Murat Özer, II. Abdülhamid'in tahttan indirilmesiyle başlayan 'darbeler süreci'nin 15 Temmuz 2016'da son bulduğunu savunarak, "Darbeciler yenildiler ama yok olmadılar. Saltanatlarını sürdürmelerini borçlu oldukları yapılar içinde yaşamaya devam ettiler. Bu konuda en verimli arazinin CHP'nin parti teşkilatları olduğunu düşünürseniz, yanılırsınız" dedi. "Darbecilerin beslendikleri asıl mecra çıkarcı, korkak, haris, takiyyeci, yalancı din tüccarlarıdır. Bunlar iftirayı meslek edinmişlerdir" ifadelerini kullandı.

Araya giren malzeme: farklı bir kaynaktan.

(* ===== verification/FileRun.v ===== *)
(** * A machine that runs system calls

    One process of one page over the file system of [SampleFs] between two calls,
    with the whole dispatcher: the state the theorems on open files are applied
    to, and runs of calls that create, write, read and move files. *)

From S2P Require Import Prelude Mem Kalloc Vm VmInv VmSpec Bytes Str Bio Log Txn Fs FsSample File Locks Proc Syscall Sysfile Exec.
From S2P Require Pipe.

Module SampleRun.

Definition no_read : Z → option (nat → Z → M fstate (Z * list Z)) := λ _, None.
Definition no_write : Z → option (nat → list Z → M fstate Z) := λ _, None.

(** Nothing is locked and no call is running; the process is in the root. *)
Definition root : inode := set_ilk Sleeplock.initsleeplock SampleFs.root.
Definition fs0 : fstate :=
  FS (LS (binit (bcache0 SampleFs.disk 1000)) (Log 2 30 0 0 ROOTDEV 0 (replicate 30 0)))
     (root :: replicate 49 inode0) SampleFs.sb.
Definition low0 : world := World fs0 (replicate NFILE file0) ∅ SampleVm.one_page.

(** The stack pointer and the addresses of two strings and a buffer. *)
Definition stack_top : Z := 512.
Definition str1 : Z := 1024.
Definition str2 : Z := 1536.
Definition buffer : Z := 2048.

Definition user : proc :=
  set_cwd (Some 0%nat) (set_tf (set_eip_esp 0 stack_top tf0) (set_sz 4096 (set_pgdir SampleVm.dir
    (set_kstack 0x80300000 (set_state RUNNING (set_pid 5 proc0)))))).
Definition machine : kstate world :=
  KS (user :: replicate 63 proc0) 6 None 0 (replicate NCPU cpu0) false 0 0 Reentrant.rinit low0.

#[export] Instance lower : Lower world := world_lower kend0 SampleVm.data0 [] no_read 5 0.
#[export] Instance calls : FileCalls world := world_files kend0 SampleVm.data0 [] no_read no_write 0.

(** The user program stores [l] at [va], and makes call [num] with [args]; the
    result of the call, or [None] when it does not return. *)
Definition poke (va : Z) (l : list Z) (s : kstate world) : kstate world :=
  let w := low s in
  let k := wmem w in
  with_low (set_wmem (Kmem (use_lock k) (freelist k) (wr_user SampleVm.dir va l (kmm k))) w) s.
Definition user_call (num : Z) (args : list Z) (s : kstate world) : option Z * kstate world :=
  let s := poke (stack_top + 4) (concat (map le32 args)) s in
  let s := with_ptable (alter (λ p, set_tf (set_eax num (tf p)) p) 0%nat (ptable s)) s in
  match syscall tf0 [] 0 100 0 0 (Ctx [] []) s with
  | Ret true _ s => (Some (i32 (eax (tf (proc_at 0 s)))), s)
  | Ret false _ s | Sleep _ _ s => (None, s)
  | Panic _ => (None, s)
  end.
Definition peek (va : Z) (n : nat) (s : kstate world) : list Z :=
  map (λ k, user_mem 0 s (va + Z.of_nat k)) (seq 0 n).

(** The strings "a", "d", "." and "d/a". *)
Definition a_path : list Z := [97; 0].
Definition d_path : list Z := [100; 0].
Definition dot_path : list Z := [46; 0].
Definition da_path : list Z := [100; 47; 97; 0].
Definition hello : list Z := [104; 101; 108; 108; 111].

(** [open("a", O_CREATE|O_RDWR)]; then [write(0, "hello", 5)] and [close(0)];
    then [open("a", O_RDONLY)] and [read(0, buffer, 100)]. *)
Definition opened := user_call 15 [str1; O_CREATE + O_RDWR] (poke str1 a_path machine).
Definition written := user_call 16 [0; buffer; 5] (poke buffer hello (snd opened)).
Definition closed := user_call 21 [0] (snd written).
Definition reopened := user_call 15 [str1; O_RDONLY] (poke buffer (replicate 5 0) (snd closed)).
Definition read_back := user_call 5 [0; buffer; 100] (snd reopened).

(** After [close], [mkdir("d")]; then [move_file("a", "d")], or
    [move_file("a", ".")]. *)
Definition made := user_call 20 [str2] (poke str2 d_path (snd closed)).
Definition moved := user_call 23 [str1; str2] (snd made).
Definition moved_here := user_call 23 [str1; str2] (poke str2 dot_path (snd made)).

(** After [mkdir], [link("a", "d/.")]. *)
Definition ddot_path : list Z := [100; 47; 46; 0].
Definition linked_dot := user_call 19 [str1; str2] (poke str2 ddot_path (snd made)).

(** The cached inode of file "a". *)
Definition a_inode (s : kstate world) : inode := inode_at 1 (wfs (low s)).

End SampleRun.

Özer yazısında, "darbecilerin beslendikleri asıl mecra" dediği dini cemaatlerle ilgili iddiasını abartılı bulacaklar için, "ülkenin bugüne kadar yaşadığı en kanlı darbe girişiminin, ülkenin en güçlü ve en yaygın 'dini cemaati' tarafından yapıldığı gerçeğini hatırlatmak isterim" sözleriyle savundu.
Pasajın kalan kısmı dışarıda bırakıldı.